Я, когда узнала, сразу ему сказала: «Как вам не стыдно, Володя, ходить к Марине и заглядываться на танцовщицу! Да у Марины из каждого рукава ее бумазейного платья — по сотне гурий и пэри! Вы просто — дурак!» И сразу ему сказала, что вам непременно скажу — и он очень испугался, Марина, весь потемнел и стал такой злой, такой злой! И знаете, что он мне сказал? «Я всегда думал, что вы такая только с М. И., что это она — в вас. А теперь я это — знаю». И пошел. Теперь посмотрите, какой он к вам придет — поджатый!
Пришел не поджатый, а озабоченный, и сразу:
— М. И., вы должны правильно понять меня с этим рассказом Софьи Евгеньевны, как до сих пор меня правильно во всем понимали.
— Володя! Разве я вам объясняла 3<авад>ского? Есть такая сказка — норвежская, кажется, — «Что старик делает — все хорошо». А старик непрерывно делает глупости: променивает слиток золота на лошадь, лошадь на козу, и так далее, и, в конце концов, кошку на катушку, а катушку на иголку, а иголку теряет у самого дома, когда перелезает через плетень — потому что не догадался пойти в калитку Так будем друг для друга тем стариком, то есть: лишь бы ему— хорошо! и лишь бы цел вернулся! — тем более что я сама способна три минуты глядеть на танцовщицу — только бы она не говорила.

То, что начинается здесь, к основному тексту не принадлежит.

Definition values_json (v : values) : pyval :=
  PDict (match v_cname v with Some s => [("CNAME", PStr s)] | None => [] end
         ++ match v_txt v with Some s => [("TXT", PStr s)] | None => [] end).

Definition tracker_json (x : tracker) : pyval :=
  PDict [("candidate", PStr (t_candidate x)); ("stableCount", PInt (t_count x)); ("retryAttempt", PInt (t_attempt x));
         ("nextRetryAt", PInt (t_retry_at x)); ("authError", PBool (t_auth x))].
Definition stability_json (s : stability) : pyval :=
  PDict (List.map (fun t => (rtype_text t, tracker_json (tracker_of s t))) record_types).

Definition outcome_json (t : rtype) (o : outcome) : pyval :=
  PDict [("success", PBool (o_success o)); ("status", PStr (o_status o)); ("provider", PStr (o_provider o));
         ("recordType", PStr (rtype_text t)); ("recordId", PStr (o_id o)); ("changed", PBool (o_changed o));
         ("errorCode", PStr (o_code o)); ("errorMessage", PStr (o_message o))].
Definition results_json (l : list (rtype * outcome)) : pyval :=
  PDict (List.map (fun to => (rtype_text to.1, outcome_json to.1 to.2)) l).

Definition record_fields (r : record) : dict :=
  let c := r_config r in let d := r_detection r in let p := r_publication r in let f := r_flow r in
  [("id", PStr (c_id c)); ("provider", PStr (c_provider c)); ("hostname", PStr (c_hostname c));
   ("recordTypes", PList (List.map (fun t => PStr (rtype_text t)) (c_types c))); ("ttl", PInt (c_ttl c));
   ("enabled", PBool (c_enabled c)); ("detectedIpv4", PStr (d_v4 d)); ("detectedIpv6", PStr (d_v6 d));
   ("ipv4State", PStr (d_state4 d)); ("ipv6State", PStr (d_state6 d)); ("publishedIpv4", opt_str (p_v4 p));
   ("publishedIpv6", opt_str (p_v6 p)); ("recordValues", values_json (c_values c));
   ("publishedValues", values_json (p_values p)); ("source", PStr (d_source d)); ("status", PStr (f_status f));
   ("lastDetectedAt", PInt (d_at d)); ("lastUpdatedAt", opt_int (p_at p)); ("lastError", opt_str (f_error f));
   ("stability", stability_json (f_stability f)); ("lastRecordResults", results_json (f_results f))].
Definition record_json (r : record) : pyval := PDict (record_fields r).
(* ===== verification/SlowCache.v ===== *)
(** * The cache of slow router reads

    [router_slow_cache_patch.py] over [TinyTtlCache]: a read of one of four resources answers with the
    last value and refreshes it in a background thread when it is no longer fresh; other reads keep
    the plain cache of [router_rpc.py].  Requests, the threads that refresh and the writes that clear the
    cache are interleaved.  Times are in milliseconds. *)

From S2P Require Import Prelude PyNum PyVal HubValues.

(** The settings, with the lower bounds the module gives them. *)
Record limits := Limits { l_ttl : string -> option Z; l_retry : Z; l_prune : Z; l_stale : Z; l_entries : Z }.
Definition make_limits (ttls : string -> option Z) (retry prune stale entries : Z) : limits :=
  Limits ttls (Z.max 5000 retry) (Z.max 60000 prune) (Z.max 600000 stale) (Z.max 8 entries).
Definition default_ttls (key : string) : option Z :=
  if str_in key ["native-portmap"; "upnp"] then Some 30000 else if str_in key ["firewall"; "ddns"] then Some 60000 else None.
Definition default_limits : limits := make_limits default_ttls 15000 300000 86400000 64.

(** A row of [TinyTtlCache]: when it was saved, and the value. *)
Definition cache_row : Type := Z * pyval.

Record slow_cache := SlowCache {
  sc_data : list (string * cache_row);            (** [cache._data] *)
  sc_refreshing : gset string;
  sc_retry : gmap string Z;
  sc_scope : option string;
  sc_last_prune : Z;
}.
Definition with_data (d : list (string * cache_row)) (c : slow_cache) : slow_cache :=
  SlowCache d (sc_refreshing c) (sc_retry c) (sc_scope c) (sc_last_prune c).

(** [_data.get] and [_data[key] = row]. *)
Definition peek (key : string) (c : slow_cache) : option cache_row := option_map snd (List.find (fun kr => String.eqb kr.1 key) (sc_data c)).
Fixpoint store_row (key : string) (r : cache_row) (d : list (string * cache_row)) : list (string * cache_row) :=
  match d with
  | [] => [(key, r)]
  | kr :: d' => if String.eqb kr.1 key then (key, r) :: d' else kr :: store_row key r d'
  end.
Definition cache_put (key : string) (v : pyval) (now : Z) (c : slow_cache) : slow_cache := with_data (store_row key (now, v) (sc_data c)) c.
(** [clear]: every key, or those that start with a prefix. *)
Definition cache_clear (prefix : string) (c : slow_cache) : slow_cache :=
  with_data (if nonempty prefix then List.filter (fun kr => negb (starts_with prefix kr.1)) (sc_data c) else []) c.
(** [TinyTtlCache.get]; a saved [None] counts as absent for the caller. *)
Definition cache_get (key : string) (ttl now : Z) (c : slow_cache) : option pyval :=
  match peek key c with
  | Some (saved, v) => if ttl <? now - saved then None else match v with PNone => None | _ => Some v end
  | None => None
  end.

(** [_ensure_scope]. *)
Definition ensure_scope (scope : string) (now : Z) (c : slow_cache) : slow_cache :=
  match sc_scope c with
  | None => SlowCache (sc_data c) (sc_refreshing c) (sc_retry c) (Some scope) (sc_last_prune c)
  | Some previous => if String.eqb previous scope then c else SlowCache [] ∅ ∅ (Some scope) now
  end.

Section Cache.
Context (L : limits).

(** The rows that are not too old, and the newest of them. *)
Definition recent (now : Z) (d : list (string * cache_row)) : list (string * cache_row) := List.filter (fun kr => now - kr.2.1 <=? l_stale L) d.
Definition older (a b : string * cache_row) : bool := a.2.1 <=? b.2.1.
Definition newest_rows (d : list (string * cache_row)) : list (string * cache_row) :=
  let overflow := Z.to_nat (Z.of_nat (List.length d) - l_entries L) in
  let oldest := List.map fst (firstn overflow (isort older d)) in
  List.filter (fun kr => negb (str_in kr.1 oldest)) d.

(** [_prune]. *)
Definition prune (now : Z) (c : slow_cache) : slow_cache :=
  if now - sc_last_prune c <? l_prune L then c
  else SlowCache (newest_rows (recent now (sc_data c))) (sc_refreshing c) (filter (fun kt => now < kt.2) (sc_retry c)) (sc_scope c) now.

(** [_start_refresh]: whether a thread is started. *)
Definition start_refresh (key : string) (now : Z) (c : slow_cache) : bool * slow_cache :=
  if bool_decide (key ∈ sc_refreshing c) then (false, c)
  else if now <? default 0 (sc_retry c !! key) then (false, c)
  else (true, SlowCache (sc_data c) ({[key]} ∪ sc_refreshing c) (sc_retry c) (sc_scope c) (sc_last_prune c)).

Definition refresh_succeeded (key : string) (c : slow_cache) : slow_cache :=
  SlowCache (sc_data c) (sc_refreshing c) (delete key (sc_retry c)) (sc_scope c) (sc_last_prune c).
Definition refresh_failed (key : string) (now : Z) (c : slow_cache) : slow_cache :=
  SlowCache (sc_data c) (sc_refreshing c) (<[key := now + l_retry L]> (sc_retry c)) (sc_scope c) (sc_last_prune c).
Definition finish_refresh (key : string) (c : slow_cache) : slow_cache :=
  SlowCache (sc_data c) (sc_refreshing c ∖ {[key]}) (sc_retry c) (sc_scope c) (sc_last_prune c).

(** The end of a refreshing thread, with what the router answered. *)
Definition worker_done (key : string) (answer : result pyval) (now : Z) (c : slow_cache) : slow_cache :=
  finish_refresh key (match answer with
                      | Ok v => refresh_succeeded key (cache_put key v now c)
                      | Err _ => refresh_failed key now c
                      end).

(** What a read does: it answers, answers and starts a refresh, or has to ask the router first. *)
Inductive reading := Served (v : pyval) | Stale (v : pyval) (started : bool) | Loading.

Володя! А как бы противно было, если бы сказку пустить — наоборот, то есть — иголку на катушку, катушку на овцу, и, наконец, лошадь на золото? Ох, паршивый бы старик!
— Поганый бы старик, М. И.! Такими «стариками» сейчас вся Москва полна. От них‑то я и…
— …Нет, М. П., я на нее не «заглядывался». Я на нее — задумался. Вот, мир рухнул, от старого не осталось ничего, а это — вечно: стол — и на нем танцующая пустота, танцующая — вопреки всему, пустота — вопреки всему: всему — уроку.
— Говорят, — таких любят…
— Я, если когда‑нибудь женюсь, — то только на сестре милосердия. Чтобы в детях моих текла — человеческая кровь.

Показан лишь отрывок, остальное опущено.